● Action item: In the listing below, how many lines include "operations"? Give the number and no other text.

● Dataset records:
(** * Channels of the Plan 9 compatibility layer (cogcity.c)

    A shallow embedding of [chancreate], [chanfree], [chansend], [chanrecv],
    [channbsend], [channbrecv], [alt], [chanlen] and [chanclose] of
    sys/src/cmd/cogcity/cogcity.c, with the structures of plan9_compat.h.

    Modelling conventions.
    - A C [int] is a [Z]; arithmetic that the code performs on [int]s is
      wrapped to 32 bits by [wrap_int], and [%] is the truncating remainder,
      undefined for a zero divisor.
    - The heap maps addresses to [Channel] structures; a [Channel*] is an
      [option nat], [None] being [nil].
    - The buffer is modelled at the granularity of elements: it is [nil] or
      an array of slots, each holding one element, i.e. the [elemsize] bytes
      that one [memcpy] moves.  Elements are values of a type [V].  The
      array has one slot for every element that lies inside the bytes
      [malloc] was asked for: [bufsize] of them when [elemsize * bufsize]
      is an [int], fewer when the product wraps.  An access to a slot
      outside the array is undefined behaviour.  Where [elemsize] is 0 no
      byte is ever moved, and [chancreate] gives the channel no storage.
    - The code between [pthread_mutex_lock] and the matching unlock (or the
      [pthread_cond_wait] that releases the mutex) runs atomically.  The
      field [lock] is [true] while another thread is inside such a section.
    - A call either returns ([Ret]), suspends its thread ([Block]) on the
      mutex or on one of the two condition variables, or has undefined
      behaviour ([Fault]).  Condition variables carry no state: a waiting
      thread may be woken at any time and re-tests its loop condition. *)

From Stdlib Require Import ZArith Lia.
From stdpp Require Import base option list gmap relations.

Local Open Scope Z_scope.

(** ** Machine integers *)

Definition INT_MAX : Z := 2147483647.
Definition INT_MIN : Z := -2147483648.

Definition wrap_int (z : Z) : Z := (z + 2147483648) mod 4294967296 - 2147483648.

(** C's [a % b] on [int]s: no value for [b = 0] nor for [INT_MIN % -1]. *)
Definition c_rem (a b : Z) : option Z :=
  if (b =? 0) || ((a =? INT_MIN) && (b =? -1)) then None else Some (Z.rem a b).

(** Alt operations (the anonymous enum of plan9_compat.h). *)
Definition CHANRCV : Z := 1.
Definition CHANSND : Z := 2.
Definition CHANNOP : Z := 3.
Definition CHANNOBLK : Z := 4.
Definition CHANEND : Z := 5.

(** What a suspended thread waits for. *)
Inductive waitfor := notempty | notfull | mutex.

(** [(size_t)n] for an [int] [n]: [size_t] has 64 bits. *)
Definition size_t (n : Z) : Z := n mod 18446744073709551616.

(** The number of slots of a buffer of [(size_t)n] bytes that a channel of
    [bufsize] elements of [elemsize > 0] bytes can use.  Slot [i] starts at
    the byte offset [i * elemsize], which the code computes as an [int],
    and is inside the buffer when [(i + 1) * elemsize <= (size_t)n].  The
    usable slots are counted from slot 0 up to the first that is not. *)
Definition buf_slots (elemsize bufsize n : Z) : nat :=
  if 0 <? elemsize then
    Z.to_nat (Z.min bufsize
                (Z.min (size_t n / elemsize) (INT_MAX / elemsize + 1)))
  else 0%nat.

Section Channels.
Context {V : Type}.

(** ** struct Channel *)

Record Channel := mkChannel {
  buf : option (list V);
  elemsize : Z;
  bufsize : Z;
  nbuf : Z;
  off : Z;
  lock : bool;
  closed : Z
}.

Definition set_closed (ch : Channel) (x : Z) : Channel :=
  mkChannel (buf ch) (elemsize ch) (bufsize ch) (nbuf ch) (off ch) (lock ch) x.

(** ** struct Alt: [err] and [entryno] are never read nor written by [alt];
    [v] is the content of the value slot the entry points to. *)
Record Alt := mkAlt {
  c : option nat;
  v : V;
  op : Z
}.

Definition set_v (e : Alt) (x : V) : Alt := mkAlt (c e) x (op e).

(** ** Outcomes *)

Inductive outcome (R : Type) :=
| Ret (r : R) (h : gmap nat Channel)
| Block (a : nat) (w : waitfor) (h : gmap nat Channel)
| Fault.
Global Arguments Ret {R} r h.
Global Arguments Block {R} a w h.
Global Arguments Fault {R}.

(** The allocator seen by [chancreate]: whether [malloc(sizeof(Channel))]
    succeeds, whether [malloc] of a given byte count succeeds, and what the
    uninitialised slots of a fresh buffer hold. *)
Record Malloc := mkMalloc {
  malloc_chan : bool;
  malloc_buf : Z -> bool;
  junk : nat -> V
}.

---

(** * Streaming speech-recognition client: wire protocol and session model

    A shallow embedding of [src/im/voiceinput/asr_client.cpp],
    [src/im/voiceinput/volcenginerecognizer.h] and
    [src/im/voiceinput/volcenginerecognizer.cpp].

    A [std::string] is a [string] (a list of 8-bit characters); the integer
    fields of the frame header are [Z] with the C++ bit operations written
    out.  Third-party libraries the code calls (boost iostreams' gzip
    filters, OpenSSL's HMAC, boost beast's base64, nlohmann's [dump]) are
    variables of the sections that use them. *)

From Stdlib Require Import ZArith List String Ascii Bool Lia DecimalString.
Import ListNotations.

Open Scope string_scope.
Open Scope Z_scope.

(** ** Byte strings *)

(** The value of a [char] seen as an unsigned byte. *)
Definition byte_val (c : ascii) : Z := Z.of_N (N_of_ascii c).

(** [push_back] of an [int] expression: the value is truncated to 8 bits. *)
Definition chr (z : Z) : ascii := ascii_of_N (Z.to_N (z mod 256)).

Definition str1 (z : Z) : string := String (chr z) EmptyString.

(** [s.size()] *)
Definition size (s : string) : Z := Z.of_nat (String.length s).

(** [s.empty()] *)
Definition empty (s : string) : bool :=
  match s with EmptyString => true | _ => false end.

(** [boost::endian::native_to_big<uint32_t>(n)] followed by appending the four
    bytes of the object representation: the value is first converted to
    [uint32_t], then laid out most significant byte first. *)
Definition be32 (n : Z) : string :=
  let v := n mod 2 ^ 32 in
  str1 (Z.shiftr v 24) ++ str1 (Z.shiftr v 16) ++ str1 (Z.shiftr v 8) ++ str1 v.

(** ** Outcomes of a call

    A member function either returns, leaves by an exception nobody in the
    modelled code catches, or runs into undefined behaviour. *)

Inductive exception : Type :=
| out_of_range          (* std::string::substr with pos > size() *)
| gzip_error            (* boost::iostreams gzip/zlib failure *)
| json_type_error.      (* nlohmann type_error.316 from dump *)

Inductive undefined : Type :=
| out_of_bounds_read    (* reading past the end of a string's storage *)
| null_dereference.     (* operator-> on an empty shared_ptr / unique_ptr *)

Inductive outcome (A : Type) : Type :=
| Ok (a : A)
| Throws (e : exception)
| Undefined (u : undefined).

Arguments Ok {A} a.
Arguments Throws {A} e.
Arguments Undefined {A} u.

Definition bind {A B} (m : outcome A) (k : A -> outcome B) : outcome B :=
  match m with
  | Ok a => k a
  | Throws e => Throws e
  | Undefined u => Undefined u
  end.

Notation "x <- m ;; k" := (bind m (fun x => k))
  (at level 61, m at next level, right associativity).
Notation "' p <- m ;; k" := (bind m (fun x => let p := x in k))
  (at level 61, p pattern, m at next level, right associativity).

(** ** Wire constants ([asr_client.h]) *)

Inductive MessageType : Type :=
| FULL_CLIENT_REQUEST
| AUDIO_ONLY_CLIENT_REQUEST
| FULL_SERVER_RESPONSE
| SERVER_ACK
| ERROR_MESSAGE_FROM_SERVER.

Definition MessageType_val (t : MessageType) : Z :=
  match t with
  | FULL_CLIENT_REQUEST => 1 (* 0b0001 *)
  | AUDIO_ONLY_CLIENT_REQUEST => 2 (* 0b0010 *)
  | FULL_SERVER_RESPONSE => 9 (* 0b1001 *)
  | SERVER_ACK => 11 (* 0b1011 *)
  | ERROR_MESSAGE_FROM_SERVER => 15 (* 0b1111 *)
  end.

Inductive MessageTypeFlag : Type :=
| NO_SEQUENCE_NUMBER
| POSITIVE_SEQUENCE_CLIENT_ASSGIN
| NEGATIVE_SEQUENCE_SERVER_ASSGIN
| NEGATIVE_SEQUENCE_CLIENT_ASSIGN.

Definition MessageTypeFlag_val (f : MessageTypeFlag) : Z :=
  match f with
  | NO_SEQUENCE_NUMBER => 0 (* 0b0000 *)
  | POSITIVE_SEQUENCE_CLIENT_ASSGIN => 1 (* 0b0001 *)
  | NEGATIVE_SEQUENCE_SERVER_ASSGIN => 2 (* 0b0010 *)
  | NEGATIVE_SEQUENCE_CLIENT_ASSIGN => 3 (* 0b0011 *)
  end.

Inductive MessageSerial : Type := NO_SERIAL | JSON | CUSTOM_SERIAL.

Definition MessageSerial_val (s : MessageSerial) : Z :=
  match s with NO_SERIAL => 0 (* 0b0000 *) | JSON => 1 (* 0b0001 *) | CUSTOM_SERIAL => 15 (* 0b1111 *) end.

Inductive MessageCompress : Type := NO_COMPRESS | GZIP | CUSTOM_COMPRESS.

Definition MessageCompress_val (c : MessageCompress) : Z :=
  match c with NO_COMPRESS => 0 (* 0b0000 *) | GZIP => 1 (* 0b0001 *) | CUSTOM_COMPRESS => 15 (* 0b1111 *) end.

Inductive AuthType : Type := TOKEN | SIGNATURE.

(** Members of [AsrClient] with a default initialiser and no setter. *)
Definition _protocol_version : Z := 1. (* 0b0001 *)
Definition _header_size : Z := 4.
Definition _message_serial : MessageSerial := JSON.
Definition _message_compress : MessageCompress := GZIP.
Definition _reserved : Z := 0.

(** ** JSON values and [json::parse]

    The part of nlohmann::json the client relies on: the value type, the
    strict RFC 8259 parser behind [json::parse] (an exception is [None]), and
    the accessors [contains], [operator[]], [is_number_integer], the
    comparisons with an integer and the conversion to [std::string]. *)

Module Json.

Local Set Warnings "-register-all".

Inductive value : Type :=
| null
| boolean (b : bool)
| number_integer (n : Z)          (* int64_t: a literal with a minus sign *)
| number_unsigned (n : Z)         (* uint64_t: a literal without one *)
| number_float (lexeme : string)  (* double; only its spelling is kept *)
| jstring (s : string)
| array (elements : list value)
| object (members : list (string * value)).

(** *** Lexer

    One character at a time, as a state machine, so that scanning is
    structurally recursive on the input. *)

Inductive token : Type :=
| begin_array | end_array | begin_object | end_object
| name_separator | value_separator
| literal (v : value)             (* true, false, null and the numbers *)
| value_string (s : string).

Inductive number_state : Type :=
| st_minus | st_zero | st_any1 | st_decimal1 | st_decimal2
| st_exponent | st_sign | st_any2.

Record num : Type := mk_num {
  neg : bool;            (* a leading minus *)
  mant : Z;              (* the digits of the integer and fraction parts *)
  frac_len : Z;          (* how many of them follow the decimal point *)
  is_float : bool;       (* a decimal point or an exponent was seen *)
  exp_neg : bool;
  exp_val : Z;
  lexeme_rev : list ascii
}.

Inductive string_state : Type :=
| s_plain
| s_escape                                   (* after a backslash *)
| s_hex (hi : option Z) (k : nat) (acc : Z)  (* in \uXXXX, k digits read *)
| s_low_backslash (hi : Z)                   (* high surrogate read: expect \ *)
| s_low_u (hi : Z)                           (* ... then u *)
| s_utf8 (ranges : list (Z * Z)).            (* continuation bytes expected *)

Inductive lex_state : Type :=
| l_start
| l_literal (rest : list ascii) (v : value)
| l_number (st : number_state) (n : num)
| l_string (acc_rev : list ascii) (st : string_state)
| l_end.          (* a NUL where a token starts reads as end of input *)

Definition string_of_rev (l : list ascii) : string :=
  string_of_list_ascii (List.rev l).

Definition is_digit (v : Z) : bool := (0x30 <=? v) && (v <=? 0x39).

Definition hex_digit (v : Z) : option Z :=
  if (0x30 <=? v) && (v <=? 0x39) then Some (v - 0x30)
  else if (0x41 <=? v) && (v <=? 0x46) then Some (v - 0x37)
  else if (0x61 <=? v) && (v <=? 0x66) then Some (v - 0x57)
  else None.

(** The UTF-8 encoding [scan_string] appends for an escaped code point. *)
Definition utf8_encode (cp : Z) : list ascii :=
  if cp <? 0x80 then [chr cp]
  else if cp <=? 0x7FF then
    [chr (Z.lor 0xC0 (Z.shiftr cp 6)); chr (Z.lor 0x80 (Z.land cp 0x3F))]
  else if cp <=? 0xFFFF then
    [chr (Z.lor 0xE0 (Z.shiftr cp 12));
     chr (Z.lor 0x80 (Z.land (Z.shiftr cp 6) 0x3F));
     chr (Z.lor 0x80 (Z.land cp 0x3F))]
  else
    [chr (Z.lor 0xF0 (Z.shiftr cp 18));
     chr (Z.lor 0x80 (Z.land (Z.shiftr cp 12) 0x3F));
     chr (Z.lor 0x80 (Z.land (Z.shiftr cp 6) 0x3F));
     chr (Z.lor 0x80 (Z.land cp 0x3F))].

● Task answer: 2